====== INFORMATION SUPPLIED ======

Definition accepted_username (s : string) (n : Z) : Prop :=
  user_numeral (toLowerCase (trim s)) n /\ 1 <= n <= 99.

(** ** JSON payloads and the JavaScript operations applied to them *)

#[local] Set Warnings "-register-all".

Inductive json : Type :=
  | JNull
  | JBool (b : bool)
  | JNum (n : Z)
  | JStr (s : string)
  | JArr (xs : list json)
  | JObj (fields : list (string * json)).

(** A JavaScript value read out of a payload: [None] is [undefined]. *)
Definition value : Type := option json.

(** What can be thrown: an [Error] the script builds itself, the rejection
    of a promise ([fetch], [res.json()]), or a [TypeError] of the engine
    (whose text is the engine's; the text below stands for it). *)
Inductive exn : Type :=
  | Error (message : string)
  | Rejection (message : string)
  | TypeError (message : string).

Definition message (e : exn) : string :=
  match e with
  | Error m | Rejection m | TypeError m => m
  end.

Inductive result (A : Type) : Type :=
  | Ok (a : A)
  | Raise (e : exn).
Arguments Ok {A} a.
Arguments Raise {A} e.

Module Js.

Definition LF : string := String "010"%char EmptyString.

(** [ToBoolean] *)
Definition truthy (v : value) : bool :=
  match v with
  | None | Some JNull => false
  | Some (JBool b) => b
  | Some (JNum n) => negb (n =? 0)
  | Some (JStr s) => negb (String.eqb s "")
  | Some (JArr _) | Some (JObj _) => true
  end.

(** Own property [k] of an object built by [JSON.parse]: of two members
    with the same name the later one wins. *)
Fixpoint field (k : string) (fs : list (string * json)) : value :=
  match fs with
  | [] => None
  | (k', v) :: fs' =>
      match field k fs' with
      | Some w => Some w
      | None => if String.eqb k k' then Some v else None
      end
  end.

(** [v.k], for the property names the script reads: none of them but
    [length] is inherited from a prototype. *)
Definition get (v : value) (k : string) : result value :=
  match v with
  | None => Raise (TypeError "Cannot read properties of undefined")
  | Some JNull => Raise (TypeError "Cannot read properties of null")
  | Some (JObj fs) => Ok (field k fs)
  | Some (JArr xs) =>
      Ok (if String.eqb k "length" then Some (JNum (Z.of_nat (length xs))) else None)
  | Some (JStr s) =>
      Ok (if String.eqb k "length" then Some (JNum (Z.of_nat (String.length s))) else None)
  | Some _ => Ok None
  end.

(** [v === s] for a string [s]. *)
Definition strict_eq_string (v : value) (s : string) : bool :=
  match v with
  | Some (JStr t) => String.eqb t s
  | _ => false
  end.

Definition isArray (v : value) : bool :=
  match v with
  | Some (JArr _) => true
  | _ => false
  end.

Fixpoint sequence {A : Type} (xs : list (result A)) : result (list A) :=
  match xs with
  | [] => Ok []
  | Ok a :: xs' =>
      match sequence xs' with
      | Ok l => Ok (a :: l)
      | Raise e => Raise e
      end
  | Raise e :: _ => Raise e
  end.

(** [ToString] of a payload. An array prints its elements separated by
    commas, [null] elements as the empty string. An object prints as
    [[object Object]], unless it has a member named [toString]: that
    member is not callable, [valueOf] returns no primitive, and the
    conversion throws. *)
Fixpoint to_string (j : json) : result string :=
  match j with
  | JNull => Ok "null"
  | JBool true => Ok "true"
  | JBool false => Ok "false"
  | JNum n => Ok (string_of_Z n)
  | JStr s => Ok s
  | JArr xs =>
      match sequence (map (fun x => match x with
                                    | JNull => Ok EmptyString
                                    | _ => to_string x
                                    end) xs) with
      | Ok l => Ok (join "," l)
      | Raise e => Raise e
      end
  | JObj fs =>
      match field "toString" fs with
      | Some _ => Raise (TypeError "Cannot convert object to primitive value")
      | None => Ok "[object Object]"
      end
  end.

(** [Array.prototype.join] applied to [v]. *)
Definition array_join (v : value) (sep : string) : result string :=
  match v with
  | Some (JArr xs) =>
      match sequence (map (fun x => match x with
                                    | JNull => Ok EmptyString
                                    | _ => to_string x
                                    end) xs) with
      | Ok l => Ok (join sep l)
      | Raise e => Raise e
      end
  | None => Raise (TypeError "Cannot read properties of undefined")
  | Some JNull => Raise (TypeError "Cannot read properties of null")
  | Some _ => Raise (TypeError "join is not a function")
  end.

======

** WHAT YOU WILL DO **
Could you restate, word for word, the lines above from the one with "(JArr _) => true" to the one with "Definition array_join (v", both included?

** RESULT OF THE TASK **
  | Some (JArr _) => true
  | _ => false
  end.

Fixpoint sequence {A : Type} (xs : list (result A)) : result (list A) :=
  match xs with
  | [] => Ok []
  | Ok a :: xs' =>
      match sequence xs' with
      | Ok l => Ok (a :: l)
      | Raise e => Raise e
      end
  | Raise e :: _ => Raise e
  end.

(** [ToString] of a payload. An array prints its elements separated by
    commas, [null] elements as the empty string. An object prints as
    [[object Object]], unless it has a member named [toString]: that
    member is not callable, [valueOf] returns no primitive, and the
    conversion throws. *)
Fixpoint to_string (j : json) : result string :=
  match j with
  | JNull => Ok "null"
  | JBool true => Ok "true"
  | JBool false => Ok "false"
  | JNum n => Ok (string_of_Z n)
  | JStr s => Ok s
  | JArr xs =>
      match sequence (map (fun x => match x with
                                    | JNull => Ok EmptyString
                                    | _ => to_string x
                                    end) xs) with
      | Ok l => Ok (join "," l)
      | Raise e => Raise e
      end
  | JObj fs =>
      match field "toString" fs with
      | Some _ => Raise (TypeError "Cannot convert object to primitive value")
      | None => Ok "[object Object]"
      end
  end.

(** [Array.prototype.join] applied to [v]. *)
Definition array_join (v : value) (sep : string) : result string :=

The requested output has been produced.